= Beginning of Section =
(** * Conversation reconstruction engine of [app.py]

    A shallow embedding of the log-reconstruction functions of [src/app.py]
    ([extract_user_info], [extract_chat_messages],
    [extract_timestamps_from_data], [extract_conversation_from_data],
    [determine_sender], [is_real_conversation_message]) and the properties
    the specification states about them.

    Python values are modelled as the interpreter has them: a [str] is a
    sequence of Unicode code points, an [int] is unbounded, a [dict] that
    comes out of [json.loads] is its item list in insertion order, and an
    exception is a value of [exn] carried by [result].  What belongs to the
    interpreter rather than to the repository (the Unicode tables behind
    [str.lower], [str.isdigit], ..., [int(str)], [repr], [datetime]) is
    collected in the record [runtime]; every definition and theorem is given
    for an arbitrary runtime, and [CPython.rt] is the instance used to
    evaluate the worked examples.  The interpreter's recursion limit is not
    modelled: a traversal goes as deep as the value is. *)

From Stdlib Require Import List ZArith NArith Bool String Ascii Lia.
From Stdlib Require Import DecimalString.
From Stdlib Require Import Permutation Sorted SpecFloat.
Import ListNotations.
= End of Section =
= Beginning of Section =
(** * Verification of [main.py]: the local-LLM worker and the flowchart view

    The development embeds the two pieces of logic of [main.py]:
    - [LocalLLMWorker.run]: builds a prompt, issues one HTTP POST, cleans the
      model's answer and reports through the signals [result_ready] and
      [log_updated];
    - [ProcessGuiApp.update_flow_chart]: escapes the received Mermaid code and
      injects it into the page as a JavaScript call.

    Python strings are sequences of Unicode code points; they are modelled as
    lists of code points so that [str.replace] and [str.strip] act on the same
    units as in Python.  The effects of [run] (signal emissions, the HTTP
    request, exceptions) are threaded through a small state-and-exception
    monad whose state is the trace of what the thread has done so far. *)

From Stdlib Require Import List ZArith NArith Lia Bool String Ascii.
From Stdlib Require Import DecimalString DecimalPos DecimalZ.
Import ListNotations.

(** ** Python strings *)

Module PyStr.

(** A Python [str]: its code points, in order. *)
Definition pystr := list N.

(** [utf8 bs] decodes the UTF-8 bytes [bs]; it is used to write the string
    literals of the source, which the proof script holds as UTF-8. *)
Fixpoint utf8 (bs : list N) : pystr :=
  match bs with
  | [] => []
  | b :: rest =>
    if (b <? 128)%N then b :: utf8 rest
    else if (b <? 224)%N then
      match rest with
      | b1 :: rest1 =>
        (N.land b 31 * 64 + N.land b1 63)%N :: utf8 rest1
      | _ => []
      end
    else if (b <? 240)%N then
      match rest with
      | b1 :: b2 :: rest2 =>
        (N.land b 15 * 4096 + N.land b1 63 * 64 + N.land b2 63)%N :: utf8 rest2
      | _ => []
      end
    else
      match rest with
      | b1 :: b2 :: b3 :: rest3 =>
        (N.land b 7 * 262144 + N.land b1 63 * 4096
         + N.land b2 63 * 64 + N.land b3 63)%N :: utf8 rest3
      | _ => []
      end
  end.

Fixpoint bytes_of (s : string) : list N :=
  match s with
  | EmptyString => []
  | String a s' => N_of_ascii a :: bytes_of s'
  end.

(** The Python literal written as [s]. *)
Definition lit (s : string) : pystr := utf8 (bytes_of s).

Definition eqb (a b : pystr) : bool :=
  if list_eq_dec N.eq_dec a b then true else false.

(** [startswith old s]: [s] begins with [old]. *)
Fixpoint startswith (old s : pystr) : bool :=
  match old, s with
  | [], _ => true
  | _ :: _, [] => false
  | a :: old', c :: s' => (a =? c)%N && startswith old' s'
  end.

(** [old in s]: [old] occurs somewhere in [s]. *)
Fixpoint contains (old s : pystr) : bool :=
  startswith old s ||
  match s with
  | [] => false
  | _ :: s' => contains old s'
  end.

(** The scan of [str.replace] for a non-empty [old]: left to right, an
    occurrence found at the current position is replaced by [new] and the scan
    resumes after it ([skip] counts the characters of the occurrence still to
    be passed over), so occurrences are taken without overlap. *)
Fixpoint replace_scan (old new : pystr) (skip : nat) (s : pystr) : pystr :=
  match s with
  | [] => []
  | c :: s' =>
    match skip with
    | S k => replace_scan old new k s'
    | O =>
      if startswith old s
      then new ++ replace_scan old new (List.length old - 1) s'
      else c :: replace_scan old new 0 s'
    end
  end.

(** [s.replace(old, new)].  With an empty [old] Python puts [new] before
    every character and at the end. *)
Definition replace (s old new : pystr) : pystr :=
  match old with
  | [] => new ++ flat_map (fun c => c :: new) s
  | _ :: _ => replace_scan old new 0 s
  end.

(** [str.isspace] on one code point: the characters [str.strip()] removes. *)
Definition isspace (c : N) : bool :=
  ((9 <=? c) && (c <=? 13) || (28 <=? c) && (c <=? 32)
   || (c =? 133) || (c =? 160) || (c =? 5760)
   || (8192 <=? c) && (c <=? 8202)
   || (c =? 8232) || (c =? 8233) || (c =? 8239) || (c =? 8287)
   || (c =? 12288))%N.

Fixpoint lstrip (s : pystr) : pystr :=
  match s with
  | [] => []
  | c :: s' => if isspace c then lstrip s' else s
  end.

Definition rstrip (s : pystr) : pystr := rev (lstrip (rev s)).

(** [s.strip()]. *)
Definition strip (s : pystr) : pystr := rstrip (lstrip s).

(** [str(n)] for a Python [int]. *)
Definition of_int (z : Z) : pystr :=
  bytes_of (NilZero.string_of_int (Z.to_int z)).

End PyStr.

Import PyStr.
= End of Section =
Work to complete -> List all lines in the material containing the string "order".

Answer for the task ->
    comes out of [json.loads] is its item list in insertion order, and an
(** A Python [str]: its code points, in order. *)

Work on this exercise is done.